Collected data
▬▬▬▬▬▬
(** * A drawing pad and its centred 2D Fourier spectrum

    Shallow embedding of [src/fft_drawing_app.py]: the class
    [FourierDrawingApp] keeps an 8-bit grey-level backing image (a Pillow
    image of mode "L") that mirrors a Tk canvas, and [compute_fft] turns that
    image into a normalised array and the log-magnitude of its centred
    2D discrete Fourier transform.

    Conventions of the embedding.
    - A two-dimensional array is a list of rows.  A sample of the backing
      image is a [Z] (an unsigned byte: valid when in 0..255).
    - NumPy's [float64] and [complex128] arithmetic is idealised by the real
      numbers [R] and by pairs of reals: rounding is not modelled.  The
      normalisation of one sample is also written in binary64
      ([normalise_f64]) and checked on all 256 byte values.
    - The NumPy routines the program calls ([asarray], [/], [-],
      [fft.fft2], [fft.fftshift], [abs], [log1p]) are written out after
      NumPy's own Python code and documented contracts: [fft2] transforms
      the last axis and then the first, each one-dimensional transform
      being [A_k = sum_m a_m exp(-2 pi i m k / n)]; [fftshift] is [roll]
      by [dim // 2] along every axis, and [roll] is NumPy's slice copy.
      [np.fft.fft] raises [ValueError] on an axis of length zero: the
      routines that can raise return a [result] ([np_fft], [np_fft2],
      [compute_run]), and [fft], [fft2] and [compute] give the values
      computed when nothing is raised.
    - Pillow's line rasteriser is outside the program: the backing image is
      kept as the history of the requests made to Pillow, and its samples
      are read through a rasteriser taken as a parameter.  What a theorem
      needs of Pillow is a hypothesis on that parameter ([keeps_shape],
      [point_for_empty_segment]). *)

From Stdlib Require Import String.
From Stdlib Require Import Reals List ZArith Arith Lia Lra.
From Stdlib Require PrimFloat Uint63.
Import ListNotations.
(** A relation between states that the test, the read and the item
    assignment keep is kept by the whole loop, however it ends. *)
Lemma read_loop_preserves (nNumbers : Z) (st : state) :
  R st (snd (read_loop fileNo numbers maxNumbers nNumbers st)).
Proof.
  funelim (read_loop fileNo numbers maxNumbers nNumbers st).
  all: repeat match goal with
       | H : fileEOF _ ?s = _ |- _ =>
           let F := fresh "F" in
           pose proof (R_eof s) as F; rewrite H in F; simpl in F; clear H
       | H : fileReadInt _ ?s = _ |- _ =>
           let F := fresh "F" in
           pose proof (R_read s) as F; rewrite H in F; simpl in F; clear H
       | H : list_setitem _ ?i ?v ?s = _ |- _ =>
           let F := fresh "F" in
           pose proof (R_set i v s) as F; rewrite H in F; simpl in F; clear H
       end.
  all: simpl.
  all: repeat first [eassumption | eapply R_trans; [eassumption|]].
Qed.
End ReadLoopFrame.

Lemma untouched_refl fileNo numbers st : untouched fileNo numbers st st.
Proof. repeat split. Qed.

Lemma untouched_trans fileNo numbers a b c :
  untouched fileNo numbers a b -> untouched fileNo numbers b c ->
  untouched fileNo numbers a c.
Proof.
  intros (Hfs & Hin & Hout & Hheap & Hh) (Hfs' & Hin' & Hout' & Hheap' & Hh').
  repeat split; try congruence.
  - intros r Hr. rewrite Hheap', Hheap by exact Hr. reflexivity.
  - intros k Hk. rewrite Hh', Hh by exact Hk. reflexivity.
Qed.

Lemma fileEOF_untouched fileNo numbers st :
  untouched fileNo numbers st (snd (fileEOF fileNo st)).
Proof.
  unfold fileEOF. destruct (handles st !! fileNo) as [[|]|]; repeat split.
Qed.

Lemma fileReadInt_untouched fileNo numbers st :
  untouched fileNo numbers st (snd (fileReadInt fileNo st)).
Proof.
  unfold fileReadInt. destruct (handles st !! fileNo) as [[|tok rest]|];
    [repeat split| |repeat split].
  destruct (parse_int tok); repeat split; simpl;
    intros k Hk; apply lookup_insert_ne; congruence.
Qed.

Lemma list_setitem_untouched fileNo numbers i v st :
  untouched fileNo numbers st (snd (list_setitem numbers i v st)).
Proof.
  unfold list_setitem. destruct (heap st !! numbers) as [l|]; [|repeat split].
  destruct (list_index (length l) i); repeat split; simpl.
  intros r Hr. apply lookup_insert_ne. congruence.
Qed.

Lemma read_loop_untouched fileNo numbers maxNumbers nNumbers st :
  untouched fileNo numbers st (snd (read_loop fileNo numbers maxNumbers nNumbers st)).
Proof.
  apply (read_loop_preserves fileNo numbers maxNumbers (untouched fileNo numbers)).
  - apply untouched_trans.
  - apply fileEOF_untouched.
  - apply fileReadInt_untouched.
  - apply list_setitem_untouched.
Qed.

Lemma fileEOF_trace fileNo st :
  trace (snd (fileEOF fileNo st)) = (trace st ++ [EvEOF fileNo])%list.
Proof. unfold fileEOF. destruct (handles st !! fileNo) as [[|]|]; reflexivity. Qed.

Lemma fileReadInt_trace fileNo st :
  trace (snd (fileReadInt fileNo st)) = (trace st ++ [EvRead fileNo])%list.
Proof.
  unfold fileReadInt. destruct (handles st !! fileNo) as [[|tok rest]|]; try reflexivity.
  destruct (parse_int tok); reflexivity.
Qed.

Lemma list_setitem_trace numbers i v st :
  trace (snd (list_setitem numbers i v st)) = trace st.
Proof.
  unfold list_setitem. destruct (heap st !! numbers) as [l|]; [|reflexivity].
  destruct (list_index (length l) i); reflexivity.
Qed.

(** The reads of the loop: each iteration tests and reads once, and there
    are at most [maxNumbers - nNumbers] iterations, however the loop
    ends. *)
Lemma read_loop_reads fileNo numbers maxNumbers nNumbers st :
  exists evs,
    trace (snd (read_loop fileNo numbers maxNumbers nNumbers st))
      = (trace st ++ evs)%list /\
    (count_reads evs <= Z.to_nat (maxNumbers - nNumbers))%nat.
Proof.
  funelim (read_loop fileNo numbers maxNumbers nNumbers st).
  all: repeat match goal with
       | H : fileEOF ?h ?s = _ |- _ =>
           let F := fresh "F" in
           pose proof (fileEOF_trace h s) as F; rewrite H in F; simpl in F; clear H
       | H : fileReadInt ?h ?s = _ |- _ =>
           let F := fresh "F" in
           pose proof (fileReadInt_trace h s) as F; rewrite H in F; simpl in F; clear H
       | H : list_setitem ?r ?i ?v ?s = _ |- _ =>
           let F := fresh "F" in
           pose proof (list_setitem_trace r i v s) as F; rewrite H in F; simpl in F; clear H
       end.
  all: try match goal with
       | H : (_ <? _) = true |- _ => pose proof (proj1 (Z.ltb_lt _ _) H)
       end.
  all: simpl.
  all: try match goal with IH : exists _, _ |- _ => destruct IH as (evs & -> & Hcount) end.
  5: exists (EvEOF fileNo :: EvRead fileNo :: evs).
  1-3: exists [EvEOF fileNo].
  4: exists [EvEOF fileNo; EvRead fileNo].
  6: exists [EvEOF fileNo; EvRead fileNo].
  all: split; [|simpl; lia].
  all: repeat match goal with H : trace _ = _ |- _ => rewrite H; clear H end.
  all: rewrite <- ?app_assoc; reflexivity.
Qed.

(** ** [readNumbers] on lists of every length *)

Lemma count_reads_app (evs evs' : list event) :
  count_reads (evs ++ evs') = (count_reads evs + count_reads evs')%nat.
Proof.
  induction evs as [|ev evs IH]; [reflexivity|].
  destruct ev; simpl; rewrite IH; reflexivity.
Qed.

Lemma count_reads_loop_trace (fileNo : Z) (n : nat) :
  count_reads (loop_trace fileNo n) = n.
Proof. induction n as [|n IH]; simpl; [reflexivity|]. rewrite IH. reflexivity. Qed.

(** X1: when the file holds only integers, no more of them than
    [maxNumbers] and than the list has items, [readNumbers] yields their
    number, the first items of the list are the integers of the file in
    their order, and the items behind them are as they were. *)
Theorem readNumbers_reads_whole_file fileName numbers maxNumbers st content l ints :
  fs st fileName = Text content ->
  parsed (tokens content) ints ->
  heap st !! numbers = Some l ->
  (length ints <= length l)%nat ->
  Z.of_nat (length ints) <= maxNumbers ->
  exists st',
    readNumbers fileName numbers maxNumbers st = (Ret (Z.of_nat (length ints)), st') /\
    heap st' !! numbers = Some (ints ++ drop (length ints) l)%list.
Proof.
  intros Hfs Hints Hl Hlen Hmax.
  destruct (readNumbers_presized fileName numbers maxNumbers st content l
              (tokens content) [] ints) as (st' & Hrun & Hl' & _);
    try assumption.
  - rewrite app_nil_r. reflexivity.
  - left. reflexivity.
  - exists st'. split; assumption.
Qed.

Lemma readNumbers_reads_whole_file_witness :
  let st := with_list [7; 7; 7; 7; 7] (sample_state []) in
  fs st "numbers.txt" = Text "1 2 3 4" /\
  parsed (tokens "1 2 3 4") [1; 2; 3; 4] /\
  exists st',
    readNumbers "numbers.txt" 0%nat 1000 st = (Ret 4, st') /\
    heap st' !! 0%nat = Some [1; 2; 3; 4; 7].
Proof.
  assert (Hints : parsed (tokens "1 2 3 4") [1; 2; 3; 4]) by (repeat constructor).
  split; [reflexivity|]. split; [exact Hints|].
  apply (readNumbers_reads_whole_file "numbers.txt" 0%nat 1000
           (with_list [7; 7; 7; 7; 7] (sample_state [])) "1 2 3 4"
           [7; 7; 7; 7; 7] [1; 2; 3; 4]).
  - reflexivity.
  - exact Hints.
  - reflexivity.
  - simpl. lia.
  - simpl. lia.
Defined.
▬▬▬▬▬▬
▸ Task instructions
Look above for the line holding "Shallow embedding of", then set down exactly that line and every line after it up to and including the line holding "image of mode", with nothing else.

▸ Problem solution
    Shallow embedding of [src/fft_drawing_app.py]: the class
    [FourierDrawingApp] keeps an 8-bit grey-level backing image (a Pillow
    image of mode "L") that mirrors a Tk canvas, and [compute_fft] turns that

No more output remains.